TASK - In the entries that follow, the line with "exists tr1 tr2" opens the range and the line with "Definition grounded (s" closes it; repeat that range exactly, both lines included.

BEGIN RECORDS FOR PROCESSING

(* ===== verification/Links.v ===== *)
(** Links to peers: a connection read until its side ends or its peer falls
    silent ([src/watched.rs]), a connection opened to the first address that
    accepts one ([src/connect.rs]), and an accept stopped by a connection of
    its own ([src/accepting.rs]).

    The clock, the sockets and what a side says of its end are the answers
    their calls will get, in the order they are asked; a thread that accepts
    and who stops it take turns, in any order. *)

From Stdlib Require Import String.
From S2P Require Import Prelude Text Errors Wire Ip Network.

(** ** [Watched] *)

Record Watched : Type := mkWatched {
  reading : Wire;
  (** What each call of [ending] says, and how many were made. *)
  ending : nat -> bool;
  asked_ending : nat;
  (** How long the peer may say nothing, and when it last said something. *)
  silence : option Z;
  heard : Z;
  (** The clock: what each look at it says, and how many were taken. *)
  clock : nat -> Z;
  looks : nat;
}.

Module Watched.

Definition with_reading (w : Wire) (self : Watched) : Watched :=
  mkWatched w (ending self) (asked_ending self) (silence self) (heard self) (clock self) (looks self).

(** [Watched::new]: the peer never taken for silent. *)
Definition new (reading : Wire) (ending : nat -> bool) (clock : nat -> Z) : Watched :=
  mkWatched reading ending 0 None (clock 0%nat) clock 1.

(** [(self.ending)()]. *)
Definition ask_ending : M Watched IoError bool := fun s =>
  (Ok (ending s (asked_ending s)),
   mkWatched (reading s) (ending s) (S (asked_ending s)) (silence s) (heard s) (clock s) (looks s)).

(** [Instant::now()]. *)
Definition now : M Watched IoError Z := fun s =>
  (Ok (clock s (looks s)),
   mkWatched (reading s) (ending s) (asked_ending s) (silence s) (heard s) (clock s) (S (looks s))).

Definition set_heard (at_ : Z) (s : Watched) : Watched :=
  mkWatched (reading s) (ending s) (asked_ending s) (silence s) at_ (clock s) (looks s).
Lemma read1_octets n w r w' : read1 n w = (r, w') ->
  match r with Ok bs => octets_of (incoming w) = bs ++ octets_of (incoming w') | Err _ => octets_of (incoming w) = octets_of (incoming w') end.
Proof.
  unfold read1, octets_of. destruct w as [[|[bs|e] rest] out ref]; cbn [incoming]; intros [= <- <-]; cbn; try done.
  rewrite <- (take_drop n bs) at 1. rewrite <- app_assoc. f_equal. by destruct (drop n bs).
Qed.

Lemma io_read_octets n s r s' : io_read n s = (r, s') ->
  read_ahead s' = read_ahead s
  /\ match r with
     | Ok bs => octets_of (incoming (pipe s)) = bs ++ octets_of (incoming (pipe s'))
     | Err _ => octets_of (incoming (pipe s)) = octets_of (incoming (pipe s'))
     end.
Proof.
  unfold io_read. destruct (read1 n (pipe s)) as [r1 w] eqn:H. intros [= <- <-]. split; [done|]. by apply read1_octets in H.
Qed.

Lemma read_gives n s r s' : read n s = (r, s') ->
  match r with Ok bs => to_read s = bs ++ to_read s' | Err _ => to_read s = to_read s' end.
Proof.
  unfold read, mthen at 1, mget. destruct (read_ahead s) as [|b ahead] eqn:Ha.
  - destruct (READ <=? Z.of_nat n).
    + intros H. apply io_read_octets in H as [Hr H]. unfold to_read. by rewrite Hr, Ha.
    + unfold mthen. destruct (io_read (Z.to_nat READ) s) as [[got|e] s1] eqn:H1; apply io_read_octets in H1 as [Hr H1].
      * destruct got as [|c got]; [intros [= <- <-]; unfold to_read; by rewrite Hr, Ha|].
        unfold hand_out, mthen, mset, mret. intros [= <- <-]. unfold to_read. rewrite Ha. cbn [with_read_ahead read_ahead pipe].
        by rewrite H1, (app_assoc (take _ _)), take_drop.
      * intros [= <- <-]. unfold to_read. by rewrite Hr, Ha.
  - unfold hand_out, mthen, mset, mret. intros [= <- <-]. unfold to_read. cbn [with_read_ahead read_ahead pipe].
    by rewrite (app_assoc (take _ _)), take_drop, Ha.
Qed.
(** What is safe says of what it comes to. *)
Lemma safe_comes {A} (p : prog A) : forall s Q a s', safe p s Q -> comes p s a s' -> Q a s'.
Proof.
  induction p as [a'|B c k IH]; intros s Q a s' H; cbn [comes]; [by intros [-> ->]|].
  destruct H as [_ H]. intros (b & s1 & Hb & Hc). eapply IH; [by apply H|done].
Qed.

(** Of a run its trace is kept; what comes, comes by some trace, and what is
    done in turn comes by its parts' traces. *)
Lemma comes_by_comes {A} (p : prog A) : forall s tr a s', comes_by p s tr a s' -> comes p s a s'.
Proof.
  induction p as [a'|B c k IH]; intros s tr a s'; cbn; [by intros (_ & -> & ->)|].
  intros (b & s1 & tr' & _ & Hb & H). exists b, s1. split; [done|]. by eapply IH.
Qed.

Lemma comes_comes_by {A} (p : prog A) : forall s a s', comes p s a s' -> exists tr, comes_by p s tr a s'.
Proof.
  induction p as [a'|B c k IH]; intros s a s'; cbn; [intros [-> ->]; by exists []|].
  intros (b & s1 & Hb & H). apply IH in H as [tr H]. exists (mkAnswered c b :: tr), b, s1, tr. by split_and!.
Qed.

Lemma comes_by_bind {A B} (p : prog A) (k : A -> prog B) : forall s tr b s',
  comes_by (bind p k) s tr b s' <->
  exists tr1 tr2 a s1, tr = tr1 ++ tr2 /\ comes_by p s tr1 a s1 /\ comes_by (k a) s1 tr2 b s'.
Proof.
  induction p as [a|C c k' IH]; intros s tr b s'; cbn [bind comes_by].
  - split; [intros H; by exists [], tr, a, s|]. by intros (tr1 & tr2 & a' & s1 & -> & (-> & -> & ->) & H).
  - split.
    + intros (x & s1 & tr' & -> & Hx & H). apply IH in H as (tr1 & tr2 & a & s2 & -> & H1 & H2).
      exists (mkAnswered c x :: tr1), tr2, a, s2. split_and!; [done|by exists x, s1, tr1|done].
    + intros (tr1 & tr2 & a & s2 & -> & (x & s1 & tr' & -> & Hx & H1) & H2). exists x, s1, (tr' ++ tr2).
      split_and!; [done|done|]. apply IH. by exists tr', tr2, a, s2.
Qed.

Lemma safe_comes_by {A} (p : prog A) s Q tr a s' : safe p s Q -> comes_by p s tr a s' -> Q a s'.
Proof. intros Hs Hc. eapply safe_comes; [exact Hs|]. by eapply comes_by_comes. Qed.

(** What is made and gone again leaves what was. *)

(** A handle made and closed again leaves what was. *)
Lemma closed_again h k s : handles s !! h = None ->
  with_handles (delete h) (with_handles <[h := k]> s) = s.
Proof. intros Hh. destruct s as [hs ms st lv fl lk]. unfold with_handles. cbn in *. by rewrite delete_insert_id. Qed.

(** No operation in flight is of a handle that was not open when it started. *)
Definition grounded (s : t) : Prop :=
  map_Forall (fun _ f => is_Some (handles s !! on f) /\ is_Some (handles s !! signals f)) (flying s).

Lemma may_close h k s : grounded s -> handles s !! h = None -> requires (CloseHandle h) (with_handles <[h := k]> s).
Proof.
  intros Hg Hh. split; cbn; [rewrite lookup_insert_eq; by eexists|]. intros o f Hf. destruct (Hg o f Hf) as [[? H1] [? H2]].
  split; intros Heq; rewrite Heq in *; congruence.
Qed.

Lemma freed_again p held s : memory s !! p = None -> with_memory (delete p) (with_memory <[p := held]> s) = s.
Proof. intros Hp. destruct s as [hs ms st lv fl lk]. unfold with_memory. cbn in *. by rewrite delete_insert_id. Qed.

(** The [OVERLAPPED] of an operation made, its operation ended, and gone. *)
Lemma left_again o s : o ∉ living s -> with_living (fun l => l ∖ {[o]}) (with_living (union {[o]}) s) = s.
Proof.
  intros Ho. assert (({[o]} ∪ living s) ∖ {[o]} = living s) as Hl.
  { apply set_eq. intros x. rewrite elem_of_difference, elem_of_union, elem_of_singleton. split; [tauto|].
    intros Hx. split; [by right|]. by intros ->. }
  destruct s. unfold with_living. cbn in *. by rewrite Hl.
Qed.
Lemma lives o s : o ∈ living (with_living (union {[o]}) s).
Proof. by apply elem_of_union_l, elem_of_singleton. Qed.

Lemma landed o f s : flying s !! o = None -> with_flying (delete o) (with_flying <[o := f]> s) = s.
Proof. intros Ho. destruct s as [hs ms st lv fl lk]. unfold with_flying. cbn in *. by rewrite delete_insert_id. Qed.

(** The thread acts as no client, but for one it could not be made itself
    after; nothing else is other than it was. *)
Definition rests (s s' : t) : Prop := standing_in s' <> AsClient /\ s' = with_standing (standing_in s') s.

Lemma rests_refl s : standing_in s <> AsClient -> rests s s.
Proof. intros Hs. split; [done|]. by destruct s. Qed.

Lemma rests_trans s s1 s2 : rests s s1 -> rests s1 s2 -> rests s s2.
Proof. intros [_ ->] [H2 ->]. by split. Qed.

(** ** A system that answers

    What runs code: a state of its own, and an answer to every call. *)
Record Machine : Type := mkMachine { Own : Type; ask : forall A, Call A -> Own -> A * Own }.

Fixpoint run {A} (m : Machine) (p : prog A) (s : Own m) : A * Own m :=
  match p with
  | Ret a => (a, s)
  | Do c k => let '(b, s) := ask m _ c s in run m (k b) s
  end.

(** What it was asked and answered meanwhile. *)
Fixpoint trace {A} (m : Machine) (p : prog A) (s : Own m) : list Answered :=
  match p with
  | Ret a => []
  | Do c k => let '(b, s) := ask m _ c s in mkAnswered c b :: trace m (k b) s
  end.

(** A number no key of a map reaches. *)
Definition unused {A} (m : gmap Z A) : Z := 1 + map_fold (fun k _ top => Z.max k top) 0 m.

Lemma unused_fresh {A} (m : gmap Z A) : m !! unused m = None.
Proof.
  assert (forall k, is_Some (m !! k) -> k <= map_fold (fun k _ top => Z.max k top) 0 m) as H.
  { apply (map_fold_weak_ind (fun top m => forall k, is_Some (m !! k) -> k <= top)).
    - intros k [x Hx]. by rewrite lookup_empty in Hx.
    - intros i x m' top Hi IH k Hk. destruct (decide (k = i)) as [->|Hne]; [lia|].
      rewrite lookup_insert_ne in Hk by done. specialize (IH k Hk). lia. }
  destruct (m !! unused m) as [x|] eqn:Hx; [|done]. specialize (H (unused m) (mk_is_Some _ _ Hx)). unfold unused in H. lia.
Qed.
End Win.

END RECORDS FOR PROCESSING

ANSWER TO THIS EXERCISE -
  exists tr1 tr2 a s1, tr = tr1 ++ tr2 /\ comes_by p s tr1 a s1 /\ comes_by (k a) s1 tr2 b s'.
Proof.
  induction p as [a|C c k' IH]; intros s tr b s'; cbn [bind comes_by].
  - split; [intros H; by exists [], tr, a, s|]. by intros (tr1 & tr2 & a' & s1 & -> & (-> & -> & ->) & H).
  - split.
    + intros (x & s1 & tr' & -> & Hx & H). apply IH in H as (tr1 & tr2 & a & s2 & -> & H1 & H2).
      exists (mkAnswered c x :: tr1), tr2, a, s2. split_and!; [done|by exists x, s1, tr1|done].
    + intros (tr1 & tr2 & a & s2 & -> & (x & s1 & tr' & -> & Hx & H1) & H2). exists x, s1, (tr' ++ tr2).
      split_and!; [done|done|]. apply IH. by exists tr', tr2, a, s2.
Qed.

Lemma safe_comes_by {A} (p : prog A) s Q tr a s' : safe p s Q -> comes_by p s tr a s' -> Q a s'.
Proof. intros Hs Hc. eapply safe_comes; [exact Hs|]. by eapply comes_by_comes. Qed.

(** What is made and gone again leaves what was. *)

(** A handle made and closed again leaves what was. *)
Lemma closed_again h k s : handles s !! h = None ->
  with_handles (delete h) (with_handles <[h := k]> s) = s.
Proof. intros Hh. destruct s as [hs ms st lv fl lk]. unfold with_handles. cbn in *. by rewrite delete_insert_id. Qed.

(** No operation in flight is of a handle that was not open when it started. *)
Definition grounded (s : t) : Prop :=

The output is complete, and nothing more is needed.